(* ===== verification/PaymentWorker.v ===== *)
(** * The maintenance of payments

    The rest of [service.go]: webhooks, the passes over due operations, orders to
    reconcile and orders to expire, and one turn of [RunExpirationWorker]
    ([worker.go]).  A pass returns its count and the errors [errors.Join] collects, in
    order; the texts around a wrapped error are not kept. *)

From stdpp Require Import base gmap strings list sorting.
From Stdlib Require Import ZArith Lia Ascii String.
From S2P Require Import Prelude GoLib Usage Pricing BillingModel Money Store BillingOps.
From S2P Require Import BillingService Coordinator Secret PaymentModel PaymentStore PaymentRepo.
From S2P Require Import PaymentEvents PaymentFunding PaymentService.

Module PaymentWorker.
Import Payment PaymentStore PaymentRepo PaymentEvents PaymentFunding PaymentService.
Import Store(SqlGuards, WallClock).
Import Coordinator(Sha256Hex, sha256_hex).

Definition paymentMaintenanceBatchSize : Z := 100.

Definition last_error (r : result error Order) : option error :=
  match r with Ok _ => None | Err e => Some e end.

(** What one item of a pass adds: its success or its errors. *)
Definition tally (acc : Z * list error) (item : Z * list error) : Z * list error :=
  (acc.1 + item.1, (acc.2 ++ item.2)%list).

Fixpoint each {A} (f : A -> svc (Z * list error)) (items : list A) (acc : Z * list error)
  : svc (Z * list error) :=
  match items with
  | [] => mret acc
  | item :: rest => r ← f item; each f rest (tally acc r)
  end.

Section worker.
Context `{UuidText, SqlGuards, WallClock, PaymentGuards, Sha256Hex, TimeText}.
Context (providers : Registry) (clock : nat -> time) (others : nat -> PDB -> PDB).

Definition maintenanceFailure (order : Order) (t : time) (cause : error) : svc (list error) :=
  touched ← transact others (TouchMaintenance (o_ID order) t);
  mret (match touched with Ok _ => [cause] | Err e => [cause; e] end).

Definition fails (order : Order) (t : time) (cause : error) : svc (Z * list error) :=
  failures ← maintenanceFailure order t cause; mret (0, failures).

(** ** [ExpireDue] *)
Definition expire_one (order : Order) : svc (Z * list error) :=
  observedAt ← now clock;
  match Registry_Provider providers (o_PaymentProvider order) with
  | None => fails order observedAt ErrProviderUnavailable
  | Some provider =>
      closed ← ask (fun n => Provider_Close provider n
        {| pcl_OrderNo := o_OrderNo order; pcl_ProviderTradeNo := o_ProviderTradeNo order |});
      match closed with
      | Err e => fails order observedAt e
      | Ok _ =>
          t ← now clock;
          changed ← transact others (MarkExpired (o_ID order) t);
          match changed with
          | Err e => fails order observedAt e
          | Ok changed => mret (if changed : bool then 1 else 0, [])
          end
      end
  end.

Definition ExpireDue (limit : Z) : svc (Z * list error) :=
  if negb (limit_ok limit) then mret (0, [ErrInvalidInput]) else
  t ← now clock;
  due ← query others (ListDueOrders limit t);
  match due with
  | Err e => mret (0, [e])
  | Ok due => each expire_one due (0, [])
  end.

(** ** [RecoverProviderOperations] *)
Definition finish_as (operationType : string) (orderID owner : uuid) (errorClass : string)
  : svc (result error Order) :=
  t ← now clock;
  if String.eqb operationType OperationCreate
  then transact others (FinishCreateOperation orderID owner errorClass false t)
  else c ← now clock; transact others (FinishRefundOperation orderID owner errorClass false t c).

Definition recover_one (t : time) (due : DueProviderOperation) : svc (Z * list error) :=
  let ident := {| pi_MerchantID := du_MerchantID due; pi_LiveMode := du_ProviderLiveMode due |} in
  claimed ← transact others (ClaimProviderOperation (du_OrderID due) (du_OperationType due) ident
                               (du_PayloadSHA256 due) t);
  match claimed with
  | Err e => mret (0, [e])
  | Ok claim =>
  if negb (cl_Claimed claim) then mret (0, []) else
  match Registry_Provider providers (o_PaymentProvider (cl_Order claim)) with
  | None =>
      match op_OwnerToken (cl_Operation claim) with
      | None => mret (0, [ErrProviderUnavailable])
      | Some owner =>
          finished ← finish_as (du_OperationType due) (o_ID (cl_Order claim)) owner
                       "provider_unconfigured";
          mret (0, [default ErrProviderUnavailable (last_error finished)])
      end
  | Some provider =>
      if negb (sameProviderIdentity (Identity provider) ident) then
        match op_OwnerToken (cl_Operation claim) with
        | None => mret (0, [ErrProviderUnavailable])
        | Some owner =>
            finished ← finish_as (du_OperationType due) (o_ID (cl_Order claim)) owner
                         "provider_identity_unavailable";
            mret (0, [default ErrProviderUnavailable (last_error finished)])
        end
      else
      e ← (if String.eqb (du_OperationType due) OperationCreate
           then r ← executeCreateClaim clock others provider claim; mret r.2
           else if String.eqb (du_OperationType due) OperationRefund
           then r ← executeRefundClaim clock others provider claim; mret r.2
           else mret (Some ErrInvalidInput));
      mret (match e with Some e => (0, [e]) | None => (1, []) end)
  end end.

Definition RecoverProviderOperations (limit : Z) : svc (Z * list error) :=
  if negb (limit_ok limit) then mret (0, [ErrInvalidInput]) else
  t ← now clock;
  due ← query others (ListDueProviderOperations limit t);
  match due with
  | Err e => mret (0, [e])
  | Ok due => each (recover_one t) due (0, [])
  end.

(** ** [ReconcileOrders] *)
Definition normalize_state (state : ProviderState) : ProviderState :=
  {| ps_MerchantID := normalizeTradeNo (ps_MerchantID state); ps_LiveMode := ps_LiveMode state;
     ps_ProviderTradeNo := normalizeTradeNo (ps_ProviderTradeNo state);
     ps_ProviderRefundNo := normalizeTradeNo (ps_ProviderRefundNo state);
     ps_EventType := ps_EventType state; ps_AmountMinor := ps_AmountMinor state;
     ps_Currency := normalizeCurrency (ps_Currency state); ps_OccurredAt := ps_OccurredAt state |}.

Definition state_mismatch (order : Order) (state : ProviderState) : bool :=
  String.eqb (o_MerchantID order) "" || negb (String.eqb (ps_MerchantID state) (o_MerchantID order))
  || negb (opt_bool_is (o_ProviderLiveMode order) (ps_LiveMode state))
  || negb (String.eqb (ps_ProviderTradeNo state) (o_ProviderTradeNo order))
  || (String.eqb (o_Status order) StatusRefundPending
      && negb (String.eqb (ps_ProviderRefundNo state) (o_ProviderRefundNo order)))
  || negb (ps_AmountMinor state =? o_AmountMinor order)
  || negb (String.eqb (ps_Currency state) (o_Currency order))
  || negb (validEventType (ps_EventType state)) || IsZero (ps_OccurredAt state).

(** The provider's view of an order. *)
Definition observe (provider : Provider) (order : Order) (observedAt : time)
  : svc (result error ProviderState) :=
  if String.eqb (o_Status order) StatusRefundPending then
    ask (fun n => ReconcileRefund provider n
      {| prs_OrderNo := o_OrderNo order; prs_ProviderTradeNo := o_ProviderTradeNo order;
         prs_ProviderRefundNo := o_ProviderRefundNo order; prs_AmountMinor := o_AmountMinor order;
         prs_Currency := o_Currency order; prs_ObservedAt := observedAt |})
  else
    ask (fun n => ReconcilePayment provider n
      {| pps_OrderNo := o_OrderNo order; pps_ProviderTradeNo := o_ProviderTradeNo order;
         pps_AmountMinor := o_AmountMinor order; pps_Currency := o_Currency order;
         pps_ExpiresAt := o_ExpiresAt order; pps_ObservedAt := observedAt |}).

Definition reconcile_one (order : Order) : svc (Z * list error) :=
  observedAt ← now clock;
  match Registry_Provider providers (o_PaymentProvider order) with
  | None => fails order observedAt ErrProviderUnavailable
  | Some provider =>
      answer ← observe provider order observedAt;
      match answer with
      | Err e => fails order observedAt (providerError e)
      | Ok state =>
          let state := normalize_state state in
          if String.eqb (ps_EventType state) EventPending then
            touched ← transact others (TouchMaintenance (o_ID order) observedAt);
            mret (0, match touched with Ok _ => [] | Err e => [e] end)
          else
          if state_mismatch order state then fails order observedAt ErrWebhookMismatch else
          c ← now clock;
          processed ← transact others
            (ProcessProviderState (o_PaymentProvider order) order state observedAt c);
          match processed with
          | Err e => fails order observedAt e
          | Ok (_, Some e) => fails order observedAt e
          | Ok (r, None) => mret (if wr_Rejected r then 0 else 1, [])
          end
      end
  end.

Definition ReconcileOrders (limit : Z) : svc (Z * list error) :=
  if negb (limit_ok limit) then mret (0, [ErrInvalidInput]) else
  orders ← query others (ListReconciliationOrders limit);
  match orders with
  | Err e => mret (0, [e])
  | Ok orders => each reconcile_one orders (0, [])
  end.

(** ** One turn of [RunExpirationWorker], and its ticks until the context ends *)
Definition run : svc unit :=
  RecoverProviderOperations paymentMaintenanceBatchSize;;
  ReconcileOrders paymentMaintenanceBatchSize;;
  ExpireDue paymentMaintenanceBatchSize;;
  mret tt.

Fixpoint RunExpirationWorker (ticks : nat) : svc unit :=
  match ticks with
  | O => run
  | S ticks => RunExpirationWorker ticks;; run
  end.

(** ** [HandleWebhook] *)
Definition normalize_verified (v : VerifiedEvent) : VerifiedEvent :=
  {| ve_ProviderEventID := normalizeEventID (ve_ProviderEventID v);
     ve_MerchantID := normalizeTradeNo (ve_MerchantID v); ve_LiveMode := ve_LiveMode v;
     ve_OrderNo := normalizeOrderNo (ve_OrderNo v);
     ve_ProviderTradeNo := normalizeTradeNo (ve_ProviderTradeNo v);
     ve_ProviderRefundNo := normalizeTradeNo (ve_ProviderRefundNo v);
     ve_ProviderPaymentIntentNo := normalizeTradeNo (ve_ProviderPaymentIntentNo v);
     ve_ProviderChargeNo := normalizeTradeNo (ve_ProviderChargeNo v);
     ve_ProviderDisputeNo := normalizeTradeNo (ve_ProviderDisputeNo v);
     ve_EventType := ve_EventType v; ve_AmountMinor := ve_AmountMinor v;
     ve_Currency := normalizeCurrency (ve_Currency v); ve_OccurredAt := ve_OccurredAt v |}.

Definition verified_complete (v : VerifiedEvent) : bool :=
  let hasOrderReference := negb (String.eqb (ve_OrderNo v) "")
    || negb (String.eqb (ve_ProviderPaymentIntentNo v) "")
    || negb (String.eqb (ve_ProviderChargeNo v) "") in
  let disputeReferenceInvalid := isDisputeEvent (ve_EventType v)
    && (String.eqb (ve_ProviderDisputeNo v) "" || String.eqb (ve_ProviderChargeNo v) "") in
  negb (String.eqb (ve_ProviderEventID v) "" || negb hasOrderReference
        || String.eqb (ve_ProviderTradeNo v) "" || negb (validEventType (ve_EventType v))
        || (isRefundTerminalEvent (ve_EventType v) && String.eqb (ve_ProviderRefundNo v) "")
        || disputeReferenceInvalid || (ve_AmountMinor v <=? 0) || String.eqb (ve_Currency v) ""
        || String.eqb (ve_MerchantID v) "" || IsZero (ve_OccurredAt v)).

Definition HandleWebhook (providerName : string) (headers : list (string * list string))
    (body requestID : string) (receivedAt : time) : svc (option WebhookResult * option error) :=
  let providerName := normalizeProviderName providerName in
  let requestID := Usage.normalizeText requestID 128 in
  if String.eqb providerName "" || String.eqb body "" || String.eqb requestID ""
  then mret (None, Some ErrInvalidInput) else
  match Registry_Provider providers providerName with
  | None => mret (None, Some ErrProviderUnavailable)
  | Some provider =>
      receivedAt ← (if IsZero receivedAt then now clock else mret receivedAt);
      answer ← ask (fun n => VerifyWebhook provider n
        {| sw_Headers := headers; sw_Body := body; sw_ReceivedAt := receivedAt |});
      match answer with
      | Err e => mret (None, Some e)
      | Ok verified =>
          let verified := normalize_verified verified in
          if negb (verified_complete verified) then mret (None, Some ErrWebhookInvalid) else
          c ← now clock;
          processed ← transact others
            (ProcessVerifiedEvent providerName verified (sha256_hex body) requestID receivedAt c);
          mret (match processed with
                | Err e => (None, Some e)
                | Ok (r, e) => (Some r, e)
                end)
      end
  end.

End worker.
End PaymentWorker.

**********

Word for word, restate the lines above from the line containing "state =? o_AmountMinor order)" through the line containing "Definition observe (provider", with both included and nothing else.

  || negb (ps_AmountMinor state =? o_AmountMinor order)
  || negb (String.eqb (ps_Currency state) (o_Currency order))
  || negb (validEventType (ps_EventType state)) || IsZero (ps_OccurredAt state).

(** The provider's view of an order. *)
Definition observe (provider : Provider) (order : Order) (observedAt : time)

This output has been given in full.